This test, nicknamed Happy Krishna by the United States military intelligence, positioned India as the sixth nation to test a nuclear weapon outside the five permanent UN Security Council members namely the United States, Soviet Union, United Kingdom, France, and China. 

It was a highly secret operation and only a small group of scientists and military personnel were aware of the details, that too on a need to know basis. The nuclear device was assembled by a small group of scientists from the Bhabha Atomic Research Centre (BARC) and the Defence Research and Development Organisation (DRDO) led by Dr. Raja Ramanna.

It is reliably learnt that the then Prime Minister Indira Gandhi gave verbal orders to manufacture the nuclear device and prepare for a test while visiting the Bhabha Atomic Research Centre (BARC) on 7 September 1972. That was the starting point and since that day work began to craft the explosive device as well as locating, surveying, and preparing a suitable test site for what was formally dubbed the “Peaceful Nuclear Explosion” or PNE. However, very few records were kept, either on the development process or the decision-making involved in its construction and testing to preserve secrecy.
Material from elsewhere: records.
Lemma moves_advance_persist {A} now (m : node A) : moves m →
  moves (advanceValidatorCutoff options now ;; persistValidatorCutoff options ;; m).
Proof.
  intros Hm n. unfold mbind at 1, SE_bind at 1. destruct (advance_raises now n) as (v & Hv & ->).
  pose proof (guar_persist n v Hv) as Hg. unfold mbind, SE_bind.
  destruct (persistValidatorCutoff options (set_acceptedAboveMs v n)) as [n' [[]|e]]; cbn [fst] in *; [|done].
  eapply guar_trans; [exact Hg|apply Hm].
Qed.

Lemma moves_raise n v : n_acceptedAboveMs n < v → guar n ((write (set_acceptedAboveMs v) ;; persistValidatorCutoff options) n).1.
Proof. intros Hv. apply (guar_persist n v). lia. Qed.

(** ** Programs *)

Abbreviation async := (proc Node (NodeError E FE)).

(** From every good state, with the others interfering, the program is within its
    guarantee. *)
Definition calm {A} (p : async A) : Prop := ∀ n, node_inv n → rg rely guar p (λ _ n', node_inv n') n.

Lemma calm_ret {A} (a : A) : calm (Ret a).
Proof. by intros n. Qed.
Lemma calm_throw {A} e : calm (A:=A) (Throw e).
Proof. by intros n. Qed.
Lemma calm_bind {A B} (p : async A) (f : A → async B) : calm p → (∀ a, calm (f a)) → calm (p ≫= f).
Proof.
  intros Hp Hf n Hn. apply rg_bind. eapply rg_mono; [|by apply Hp]. intros [a|e] n' Hn'; [by apply Hf|done].
Qed.
Lemma calm_catch {A} (p : async A) handler : calm p → (∀ e, calm (handler e)) → calm (proc_catch handler p).
Proof.
  intros Hp Hf n Hn. apply rg_catch. eapply rg_mono; [|by apply Hp]. intros [a|e] n' Hn'; [done|by apply Hf].
Qed.
Lemma calm_awaiting {A} (p : async A) : calm p → calm (awaiting p).
Proof.
  intros Hp n Hn. apply rg_awaiting. eapply rg_mono; [|by apply Hp]. intros r n1 Hn1 n2 [_ H]. auto.
Qed.
Lemma calm_sync {A} (m : node A) : moves m → calm (sync m).
Proof. intros Hm n Hn. apply rg_sync; [apply Hm|]. by eapply guar_node_inv. Qed.
Lemma calm_service {A} (m : node A) : moves m → calm (service m).
Proof.
  intros Hm n Hn. apply rg_service. intros n1 [_ H1]. split; [apply Hm|]. intros n2 [_ H2].
  by apply H2, (guar_node_inv n1 _ (Hm n1)), H1.
Qed.
Lemma calm_ask {A} (m : SE W (NodeError E FE) A) : calm (ask m).
Proof. apply calm_service, moves_outside. Qed.
Lemma calm_encodes {A} (r : result ErrorCode A) : calm (encodes r).
Proof. apply calm_sync, moves_check. Qed.

(** A read and what follows it in the same turn. *)
Lemma rg_look {A B} (g : Node → A) (f : A → async B) Q n :
  rg rely guar (f (g n)) Q n → rg rely guar (sync (look g) ≫= f) Q n.
Proof. intros H. apply rg_bind, rg_sync; [apply guar_refl|exact H]. Qed.

(** The same with a fact the others cannot destroy. *)
Definition lasting (F : Node → Prop) : Prop := ∀ n n', node_inv n → rely n n' → F n → F n'.
Definition calm_from (F : Node → Prop) {A} (p : async A) : Prop :=
  ∀ n, node_inv n → F n → rg rely guar p (λ _ n', node_inv n' ∧ F n') n.

Lemma calm_from_bind F {A B} (p : async A) (f : A → async B) :
  calm_from F p → (∀ a n, node_inv n → F n → rg rely guar (f a) (λ _ n', node_inv n') n) →
  ∀ n, node_inv n → F n → rg rely guar (p ≫= f) (λ _ n', node_inv n') n.
Proof.
  intros Hp Hf n Hn HF. apply rg_bind. eapply rg_mono; [|by apply Hp]. intros [a|e] n' [Hn' HF']; [by apply Hf|done].
Qed.

Lemma rg_frame F {A} (p : async A) : lasting F → ∀ n, node_inv n → F n →
  rg rely guar p (λ _ n', node_inv n') n → rg rely guar p (λ _ n', node_inv n' ∧ F n') n.
Proof.
  intros HF. induction p as [r|e|g IH|q IH] using proc_nested_ind; intros n Hn Hf; cbn; [done|done| |].
  - specialize (IH n). destruct (g n) as [n' q]. intros [Hg Hq]. split; [done|].
    apply IH; [by eapply guar_node_inv|eapply HF; [done|by apply guar_rely|done]|done].
  - intros H n' Hn'. apply IH; [by apply Hn'|by eapply HF|by apply H].
Qed.

Lemma calm_frame F {A} (p : async A) : lasting F → calm p → calm_from F p.
Proof. intros HF Hp n Hn Hf. apply rg_frame; auto. Qed.

(** Running a calm program first keeps the fact. *)
Lemma rg_calm_bind F {A B} (p : async A) (f : A → async B) n : lasting F → calm p → node_inv n → F n →
  (∀ a n', node_inv n' → F n' → rg rely guar (f a) (λ _ n', node_inv n') n') →
  rg rely guar (p ≫= f) (λ _ n', node_inv n') n.
Proof. intros HF Hp Hn Hf Hk. eapply (calm_from_bind F); [by apply calm_frame|done|done|done]. Qed.

(** *** Authorisation *)

Lemma calm_transport_author author role id revision capability :
  calm (membershipAllowsTransportAuthor options author role id revision capability).
Proof.
  unfold membershipAllowsTransportAuthor. destruct (mr_canUseTransportAuthor _); [apply calm_ask|].
  apply calm_awaiting, calm_ret.
Qed.
Lemma calm_heartbeatAuthorized context : calm (heartbeatAuthorized options context).
Proof.
  unfold heartbeatAuthorized. destruct (mr_canHeartbeat _); [apply calm_ask|].
  apply calm_bind; [apply calm_sync, moves_look|]. intros [r p]. destruct (negb _); [|apply calm_ask].
  apply calm_awaiting, calm_ret.
Qed.
Lemma calm_expectedPolicyVersion core : calm (expectedPolicyVersion options core).
Proof.
  unfold expectedPolicyVersion. destruct (mr_policyVersion _); [apply calm_ask|]. apply calm_awaiting, calm_ret.
Qed.
Lemma calm_signedEnvelope t payload : calm (signedEnvelope sha256 ed25519_sign options t payload).
Proof. apply calm_ask. Qed.
Lemma calm_decodeRecord record : calm (decodeRecord sha256 ed25519_verify options record).
Proof. apply calm_catch; [apply calm_ask|]. intros e. apply calm_throw. Qed.
Lemma calm_isFeedContiguous record : calm (isFeedContiguous options record).
Proof.
  unfold isFeedContiguous. apply calm_bind; [apply calm_ask|]. intros states.
  destruct (list_find _ _) as [[i feed]|]; apply calm_awaiting, calm_ret.
Qed.

(** *** Sending *)

(** A message that stays sendable is handed to the transport. *)
Lemma rg_transport_publish m envelope n : lasting (λ n, sendable n m) → node_inv n → sendable n m →
  rg rely guar (transport_publish options m envelope) (λ _ n', node_inv n') n.
Proof.
  intros HF Hn Hm. unfold transport_publish. apply rg_service. intros n1 Hn1.
  assert (node_inv n1) as Hi1 by (by apply Hn1). assert (sendable n1 m) as Hm1 by exact (HF n n1 Hn Hn1 Hm).
  set (n2 := set_outbox (n_outbox n1 ++ [m]) n1).
  assert (guar n1 n2) as Hg.
  { split; [|done]. apply rely_inv; [split; [by exists []|done|by exists [m]|done|done|done|done]| |auto..].
    intros x [Hx|Hx%list_elem_of_singleton]%elem_of_app; [by left|]. subst x. by right. }
  assert (guar n1 ((write (λ n, set_outbox (n_outbox n ++ [m]) n) ;; outside (ct_publish (no_transport options) envelope)) n1).1) as Hg2.
  { eapply guar_trans; [exact Hg|]. apply moves_outside. }
  split; [exact Hg2|]. intros n3 Hn3. by apply Hn3, (guar_node_inv _ _ Hg2).
Qed.

Lemma sendable_lasting m : lasting (λ n, sendable n m).
Proof. intros n n' Hn [Hp _]. apply sendable_lasts; [apply Hn|done]. Qed.

Ltac step_calm := first
  [ apply calm_ret | apply calm_throw | apply calm_ask | apply calm_encodes | apply calm_transport_author
    | apply calm_heartbeatAuthorized | apply calm_expectedPolicyVersion | apply calm_signedEnvelope
    | apply calm_decodeRecord | apply calm_isFeedContiguous
    | apply calm_sync, moves_throw | apply calm_sync, moves_look
    | apply calm_bind; [|intros ?] | apply calm_awaiting ].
Dr Raja Ramanna, then director of BARC was designated as the primary leader of the project. He worked along with Dr. Basanti Dulal Nag Chaudhuri, director of DRDO to put together and coordinate the team for developing the explosive device. Dr. P.K. Iyengar, Ramanna’s second in command at BARC played a key role in the design and assembly of the plutonium implosion device and in overcoming the technical challenges of the test. Dr. R. Chidambaram who later became the Chairman of the Atomic Energy Commission of India contributed significantly to the success of Operation Smiling Buddha. Dr. Homi N. Sethna the Chairman of the Atomic Energy Commission at that time provided strategic oversight and ensured the project received the necessary resources and support. Dr. N.S. Venkatesan and his team at the Terminal Ballistics Research Laboratory (TBRL) Chandigarh played a key role in the design and engineering of the nuclear device, particularly the high explosive implosion mechanism. Apart from them Dr. M.R. Srinivasan, Dr. P. K. K. Menon and Dr. C.N.R. Rao played a key role at various stages of the nuclear test project. These scientists, along with many unnamed engineers, technicians, and support staff, collectively brought Operation Smiling Buddha to fruition.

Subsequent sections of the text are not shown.